I’m having an incredible time and have no regrets about this trip or its length. Pretty soon I’ll be meeting up with three friends in a row in California—after that, there won’t be much trip left.


On Monday, I headed into Kansas City early in the day. I walked around, took pictures, and talked to some locals in stores.

At a Christmas party for my old job, I won a $40 gift certificate to the Cheesecake Factory in a Texas Hold ’Em tournament. My supervisor (who smokes cigars in her office) suggested I use it at the Cheesecake Factory in Kansas City.

It was very difficult to save the card for so long, but I’m glad I did. I got artichoke wrap appetizer things, and steak and shrimp for the entrée. I didn’t wrap up the leftovers (and I’ve NEVER done that) since I had nowhere to put them, and this made me feel like a really important or wealthy guy. I like this feeling.

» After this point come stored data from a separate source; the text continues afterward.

(** ** hcs12_spi.c *)
Inductive hcs12_spi_regs := cr1 | cr2 | br | sr | dr.
Record hcs12_spi_platform := MkSpi { baud_reg_value : Z; cs_num : Z; cs_pins : list hcs12_gpio }.
Section spi.
  Context {W : Type} `{Regs Z W} `{Regs hcs12_spi_regs W} (platform : hcs12_spi_platform).
  (** The bit numbers of the fields [SPTEF] and [SPIF], and what the local
      variable of spi.c holds before it is set. *)
  Context (SPTEF SPIF garbage : Z).

Fixpoint init_cs (n : nat) (temp : Z) : M W unit :=
  match n with
  | O => mret tt
  | S n =>
    io ← pure (bget (cs_pins platform) temp);
    _ ← hcs12_gpio_init io GPIO_MODE_OUTPUT_PUSHPULL;
    _ ← hcs12_gpio_set_output io 1;
    init_cs n (temp + 1)
  end.
Definition spi_control (flags : Z) : Z :=
  let temp := Z.lor (Z.shiftl 1 6) (Z.shiftl 1 4) in
  let temp := if ctrue (Z.land flags SPI_FLAG_CLK_IDLE_HIGH) then Z.lor temp (Z.shiftl 1 3) else temp in
  let temp := if Z.land flags SPI_FLAG_CLK_FIRST_EDGE =? 0 then Z.lor temp (Z.shiftl 1 2) else temp in
  if ctrue (Z.land flags SPI_FLAG_LSB_FIRST) then Z.lor temp 1 else temp.
Definition hcs12_spi_init (flags : Z) : M W Z :=
  _ ← wr cr1 (spi_control flags);
  _ ← wr cr2 (Z.shiftl 1 1);
  _ ← wr br (baud_reg_value platform);
  _ ← init_cs (Z.to_nat (cs_num platform)) 0;
  mret 1.
Definition hcs12_spi_deinit : M W unit := mret tt.
Definition hcs12_spi_select (which is_select : Z) : M W Z :=
  if cs_num platform <=? which then mret 0 else
  io ← pure (bget (cs_pins platform) which);
  _ ← hcs12_gpio_set_output io (cbool (0 =? is_select));
  mret 1.
Fixpoint wait_flag (fuel : nat) (flag i : Z) : M W bool :=
  match fuel with
  | O => pure (Err NoFuel)
  | S fuel =>
    x ← field sr flag;
    if (x : bool) then mret true else
    if 10000 <? i then mret false else wait_flag fuel flag (u16 (i + 1))
  end.
(** The most polls there are: [i] goes from 0 to 10001. *)
Definition POLLS : nat := Z.to_nat 10002.
(** The byte behind the pointer and the result. *)
Definition hcs12_spi_transmit_byte (dat : Z) : M W (Z * Z) :=
  ok ← wait_flag POLLS SPTEF 0;
  if negb ok then mret (dat, 0) else
  _ ← wr dr dat;
  ok ← wait_flag POLLS SPIF 0;
  if negb ok then mret (dat, 0) else
  dat ← rd dr;
  mret (dat, 1).
Definition hcs12_spi_transfer (r w : option (list Z)) (len : Z) : M W (Z * option (list Z)) :=
  spi_transfer_use_transmit_onebyte hcs12_spi_transmit_byte garbage r w len.
Definition hcs12_spi_ops : SpiOps W := {|
  spi_ops_init := hcs12_spi_init;
  spi_ops_deinit := hcs12_spi_deinit;
  spi_ops_select := hcs12_spi_select;
  spi_ops_transmit_byte := hcs12_spi_transmit_byte;
  spi_ops_transfer := hcs12_spi_transfer
|}.
End spi.

(** ** hcs12_misc.c *)
Inductive crg_regs := SYNR | REFDV | CLKSEL.
Definition HCS12_OSCFREQ := 8000000.
Section clock.
  Context {W : Type} `{Regs crg_regs W} (CLKSEL_PLLSEL_MASK : Z).

Definition hcs12_get_bus_clock : M W Z :=
  s ← rd SYNR;
  let mul := u8 (Z.land s 63 + 1) in
  r ← rd REFDV;
  let div := u8 (Z.land r 63 + 1) in
  c ← rd CLKSEL;
  clk_freq ← pure (if 0 <? Z.land c CLKSEL_PLLSEL_MASK then
                     if div =? 0 then Err DivByZero else Ok (u32 (u32 (HCS12_OSCFREQ * 2) * mul) / div)
                   else Ok HCS12_OSCFREQ);
  mret (clk_freq / 2).
End clock.

(** ** hcs12_rs485_bus.c *)
Inductive sci_regs := bdh_asr1 | bdl_acr1 | cr1_acr2 | sci_cr2 | sr1 | sr2 | drh | drl.
(** [struct hcs12_rs485_bus]; the numbers stand for what the pointers point
    to. *)
Record hcs12_rs485_bus := MkRs { rs_dat : Z; on_recv_byte : option Z }.
Section rs485.
  Context {W : Type} `{Regs crg_regs W} `{Regs sci_regs W} (CLKSEL_PLLSEL_MASK : Z).
  (** The width of [int], which decides where [baud << 4] wraps around; the
      rounds given to the waiting loop; and the receivers. *)
  Context (int_bits : Z) (fuel : nat) (recv : Z -> Z -> Z -> M W unit).
Notation B := (hcs12_rs485_bus * W)%type.

Definition hcs12_rs485_bus_init (dat : Z) (cb : option Z) : M B Z :=
  _ ← update (fun _ => MkRs dat cb);
  _ ← lift (wr cr1_acr2 0);
  _ ← lift (wr sci_cr2 (Z.lor (Z.lor (Z.shiftl 1 3) (Z.shiftl 1 2)) (Z.shiftl 1 5)));
  mret 1.
(** A [uint16_t] shifted to the left: of type [int], or of type [unsigned]
    where [int] has 16 bits. *)
Definition shl16 (x n : Z) : Z := if int_bits =? 16 then u16 (Z.shiftl x n) else Z.shiftl x n.
Definition baud_div (bus_clk baud : Z) : res Z :=
  if shl16 baud 4 =? 0 then Err DivByZero else Ok (u16 (u32 (bus_clk + shl16 baud 3) / shl16 baud 4)).
Definition hcs12_rs485_bus_set_baud (baud : Z) : M B Z :=
  bus_clk ← lift (hcs12_get_bus_clock CLKSEL_PLLSEL_MASK);
  div ← pure (baud_div bus_clk baud);
  _ ← lift (wr bdh_asr1 (u8 (Z.shiftr div 8)));
  _ ← lift (wr bdl_acr1 (u8 div));
  mret 1.
Fixpoint wait_sent (fuel : nat) : M W unit :=
  match fuel with
  | O => pure (Err NoFuel)
  | S fuel => x ← rd sr1; if Z.land x (Z.shiftl 1 7) =? 0 then wait_sent fuel else mret tt
  end.
Definition hcs12_rs485_bus_tx_byte (b : Z) : M B Z :=
  _ ← lift (wr drl b);
  _ ← lift (wait_sent fuel);
  mret 1.
Definition hcs12_rs485_bus_isr : M B unit :=
  status ← lift (rd sr1);
  d ← lift (rd drl);
  if negb (Z.land status (Z.shiftl 1 5) =? 0) then
    bus ← self;
    match on_recv_byte bus with Some f => lift (recv f (rs_dat bus) d) | None => mret tt end
  else mret tt.
Definition hcs12_rs485_bus_ops (dat : Z) (cb : option Z) : Rs485Ops B := {|
  rs485_ops_init := hcs12_rs485_bus_init dat cb;
  rs485_ops_set_baud := hcs12_rs485_bus_set_baud;
  rs485_ops_tx_byte := hcs12_rs485_bus_tx_byte
|}.
End rs485.

(** ** Ports

    Registers that are plain memory: what the pins of a port show. *)
Definition ports : Type := Z -> Z.
#[export] Instance ports_regs : Regs Z ports := {
  rd := fun a m => Ok (m, m a);
  wr := fun a v m => Ok (fun x => if x =? a then v else m x, tt)
}.
Definition bytes (m : ports) : Prop := forall a, is_u8 (m a).
Record pin_ok (p : hcs12_gpio) : Prop := {
  bit_ok : 0 < bit p < 256;
  regs_apart : dir_reg p <> out_reg p
}.
(** Two pins do not share a bit of a register. *)
Record apart (p q : hcs12_gpio) : Prop := {
  dir_apart : dir_reg p = dir_reg q -> Z.land (bit p) (bit q) = 0;
  out_apart : out_reg p = out_reg q -> Z.land (bit p) (bit q) = 0;
  dir_out : dir_reg p <> out_reg q;
  out_dir : out_reg p <> dir_reg q;
  dir_in : dir_reg p <> in_reg q;
  out_in : out_reg p <> in_reg q
}.
(** All that can be read of a pin. *)
Definition observe {W} `{Regs Z W} (io : hcs12_gpio) : M W (gpio_mode * Z * Z) :=
  m ← hcs12_gpio_get_mode io; i ← hcs12_gpio_input_is_high io; o ← hcs12_gpio_output_is_high io; mret (m, i, o).

Lemma land_set x b : Z.land (Z.lor x b) b = b.
Proof. apply Z.bits_inj'. intros n _. rewrite Z.land_spec, Z.lor_spec. by destruct (Z.testbit x n), (Z.testbit b n). Qed.
Lemma land_clear x b : Z.land (Z.land x (Z.lnot b)) b = 0.
Proof.
  apply Z.bits_inj'. intros n Hn. rewrite !Z.land_spec, Z.lnot_spec, Z.bits_0 by done. by destruct (Z.testbit x n), (Z.testbit b n).
Qed.
Lemma land_apart b c n : Z.land b c = 0 -> Z.testbit b n && Z.testbit c n = false.
Proof. intros E. by rewrite <- Z.land_spec, E, Z.bits_0. Qed.
Lemma land_set_apart x b c : Z.land b c = 0 -> Z.land (Z.lor x b) c = Z.land x c.
Proof.
  intros E. apply Z.bits_inj'. intros n _. rewrite !Z.land_spec, Z.lor_spec. pose proof (land_apart b c n E).
  destruct (Z.testbit x n), (Z.testbit b n), (Z.testbit c n); done.
Qed.
Lemma land_clear_apart x b c : Z.land b c = 0 -> Z.land (Z.land x (Z.lnot b)) c = Z.land x c.
Proof.
  intros E. apply Z.bits_inj'. intros n Hn. rewrite !Z.land_spec, Z.lnot_spec by done. pose proof (land_apart b c n E).
  destruct (Z.testbit x n), (Z.testbit b n), (Z.testbit c n); done.
Qed.
Lemma lor_u8 x b : is_u8 x -> 0 < b < 256 -> is_u8 (Z.lor x b).
Proof.
  unfold in_range. change (2 ^ 8) with 256. intros Hx Hb. split; [apply Z.lor_nonneg; lia|].
  destruct (Z.eqb_spec (Z.lor x b) 0); [lia|]. apply (Z.log2_lt_pow2 _ 8).
  { assert (0 <= Z.lor x b) by (apply Z.lor_nonneg; lia). lia. }
  rewrite Z.log2_lor by lia. apply Z.max_lub_lt; [|by apply Z.log2_lt_pow2; change (2 ^ 8) with 256; lia].
  destruct (Z.eq_dec x 0) as [-> | ]; [by cbn|]. apply Z.log2_lt_pow2; change (2 ^ 8) with 256; lia.
Qed.
Lemma land_u8 x y : is_u8 x -> is_u8 (Z.land x y).
Proof.
  unfold in_range. intros Hx. assert (Z.land x y = Z.land x y mod 2 ^ 8) as ->; [|apply Z.mod_pos_bound; lia].
  rewrite <- Z.land_ones by lia. apply Z.bits_inj'. intros n Hn. rewrite !Z.land_spec.
  destruct (Z.ltb_spec n 8); [by rewrite Z.ones_spec_low, andb_true_r by lia|].
  rewrite Z.ones_spec_high, andb_false_r by lia. by rewrite <- (Z.mod_small x (2 ^ 8)), Z.mod_pow2_bits_high by lia.
Qed.

Section pins.
  Implicit Types (p q : hcs12_gpio) (m : ports).
Definition written_port (a v : Z) (m : ports) : ports := fun x => if x =? a then v else m x.
Lemma written_eq a v m : written_port a v m a = v.
Proof. unfold written_port. by rewrite Z.eqb_refl. Qed.
Lemma written_ne a v m x : a <> x -> written_port a v m x = m x.
Proof. intros. unfold written_port. by rewrite (proj2 (Z.eqb_neq x a)). Qed.
Lemma written_bytes a v m : bytes m -> is_u8 v -> bytes (written_port a v m).
Proof. intros Hm Hv x. unfold written_port. by case_match. Qed.

(** What is seen of a pin, as a function of the registers. *)
Definition is_out q m : bool := ctrue (Z.land (m (dir_reg q)) (bit q)).
Definition seen q m : gpio_mode * Z * Z :=
  if is_out q m then (GPIO_MODE_OUTPUT_PUSHPULL, 0, cbool (ctrue (Z.land (m (out_reg q)) (bit q))))
  else (GPIO_MODE_INPUT, cbool (ctrue (Z.land (m (in_reg q)) (bit q))), 0).
Lemma observe_eq q m : observe q m = Ok (m, seen q m).
Proof.
  unfold observe, seen, is_out, hcs12_gpio_get_mode, hcs12_gpio_input_is_high, hcs12_gpio_output_is_high, masked, mbind, M_bind, mret, M_ret. cbn.
  destruct (ctrue (Z.land (m (dir_reg q)) (bit q))) eqn:E; by rewrite ?E.
Qed.
Lemma set_bits_eq (a b : Z) m : bytes m -> 0 < b < 256 -> set_bits a b m = Ok (written_port a (Z.lor (m a) b) m, tt).
Proof. intros Hm Hb. unfold set_bits, mbind, M_bind. cbn. by rewrite wrap_small by (by apply lor_u8). Qed.
Lemma clear_bits_eq (a b : Z) m : bytes m -> clear_bits a b m = Ok (written_port a (Z.land (m a) (Z.lnot b)) m, tt).
Proof. intros Hm. unfold clear_bits, mbind, M_bind. cbn. by rewrite wrap_small by (by apply land_u8). Qed.
Lemma set_output_eq p v m : bytes m -> 0 < bit p < 256 ->
  hcs12_gpio_set_output p v m =
    Ok (if is_out p m then (written_port (out_reg p) (if ctrue v then Z.lor (m (out_reg p)) (bit p) else Z.land (m (out_reg p)) (Z.lnot (bit p))) m, 1)
        else (m, 0)).
Proof.
  intros Hm Hb. unfold hcs12_gpio_set_output. rewrite (M_bind_Ok _ _ m m (is_out p m)) by done. destruct (is_out p m); [|done].
  destruct (ctrue v); [rewrite (M_bind_Ok _ _ _ _ _ (set_bits_eq _ _ _ Hm Hb))|rewrite (M_bind_Ok _ _ _ _ _ (clear_bits_eq _ _ _ Hm))]; done.
Qed.

(** Making a pin an output and setting it drives the pin, is read back,
    and changes nothing that can be read of the other pins; a pin that is an
    input refuses to be set. *)
Lemma hcs12_gpio_drives p v m : pin_ok p -> bytes m ->
  exists m', (_ ← hcs12_gpio_init p GPIO_MODE_OUTPUT_PUSHPULL; hcs12_gpio_set_output p v) m = Ok (m', 1) /\ bytes m' /\
    observe p m' = Ok (m', (GPIO_MODE_OUTPUT_PUSHPULL, 0, cbool (ctrue v))) /\
    (forall q, apart p q -> seen q m' = seen q m).
Proof.
  intros [Hb Hr] Hm. unfold hcs12_gpio_init. rewrite bool_decide_eq_true_2 by done. cbn [orb].
  erewrite M_bind_Ok by (rewrite (M_bind_Ok _ _ _ _ _ (set_bits_eq _ _ _ Hm Hb)); reflexivity).
  set (m1 := written_port (dir_reg p) _ m). assert (bytes m1) as Hm1 by (by apply written_bytes, lor_u8).
  rewrite set_output_eq by done.
  assert (is_out p m1 = true) as Ho.
  { unfold is_out, m1. rewrite written_eq, land_set. apply negb_true_iff, Z.eqb_neq. lia. }
  rewrite Ho. eexists. split; [done|]. split; [|split].
  - apply written_bytes; [done|]. destruct (ctrue v); [by apply lor_u8|by apply land_u8].
  - rewrite observe_eq. unfold seen, is_out. rewrite written_ne by done. fold (is_out p m1). rewrite Ho. rewrite written_eq.
    destruct (ctrue v); [|by rewrite land_clear]. rewrite land_set. unfold ctrue. by rewrite (proj2 (Z.eqb_neq _ 0)) by lia.
  - intros q [H1 H2 H3 H4 H5 H6]. unfold seen, is_out. rewrite (written_ne (out_reg p) _ m1 (dir_reg q)), (written_ne (out_reg p) _ m1 (in_reg q)) by done.
    assert (m1 (in_reg q) = m (in_reg q)) as -> by (by apply written_ne). unfold m1 at 1.
    assert (forall a w1 u, (a = dir_reg q -> Z.land w1 (bit q) = Z.land (u a) (bit q)) -> Z.land (written_port a w1 u (dir_reg q)) (bit q) = Z.land (u (dir_reg q)) (bit q)) as Hd.
    { intros a w1 u E. destruct (Z.eq_dec a (dir_reg q)) as [Ea | Ea]; [subst; rewrite written_eq; auto|by rewrite written_ne]. }
    rewrite (Hd (dir_reg p)); [|intros Ea; apply land_set_apart; auto].
    destruct (Z.eq_dec (out_reg p) (out_reg q)) as [Ea | Ea].
    + rewrite Ea, written_eq. unfold m1. rewrite <- Ea, (written_ne (dir_reg p) _ m (out_reg p)) by done.
      destruct (ctrue v); [rewrite land_set_apart by auto|rewrite land_clear_apart by auto]; done.
    + rewrite written_ne by done. unfold m1. by rewrite written_ne by done.
Qed.
End pins.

The reading at the Kansas City Public Library (which has the coolest children’s section that I’ve seen, complete with a climbing cow) went very well. And I’d like to thank Henry Fortunato (2nd coolest name ever behind Hank Scorpio) for setting it all up and helping out with the promotion. Before I began, a woman came up to me and introduced herself as someone who’d worked for a private company similar to the Department of Mental Retardation. She also told me that she rides her bike everywhere, and after talking with me, she filled up her two bike water bottles with the water that had been set out for audience members. Then she grabbed a bunch of the free bags of peanuts and almonds and put them into her bag. This pissed me off because I’d been planning on taking them.

I talked about the book and then read a short section that I’d never read to an audience before—it was a little racier than the stuff I usually read at libraries. As I finished reading, the bike lady got up and walked out. It threw me off and I kind of stuttered in the middle of what I was saying. I’d never had anyone get that mad at something I read. But ten minutes later she came back, sat down, and later bought a book. I guess she just went to the bathroom.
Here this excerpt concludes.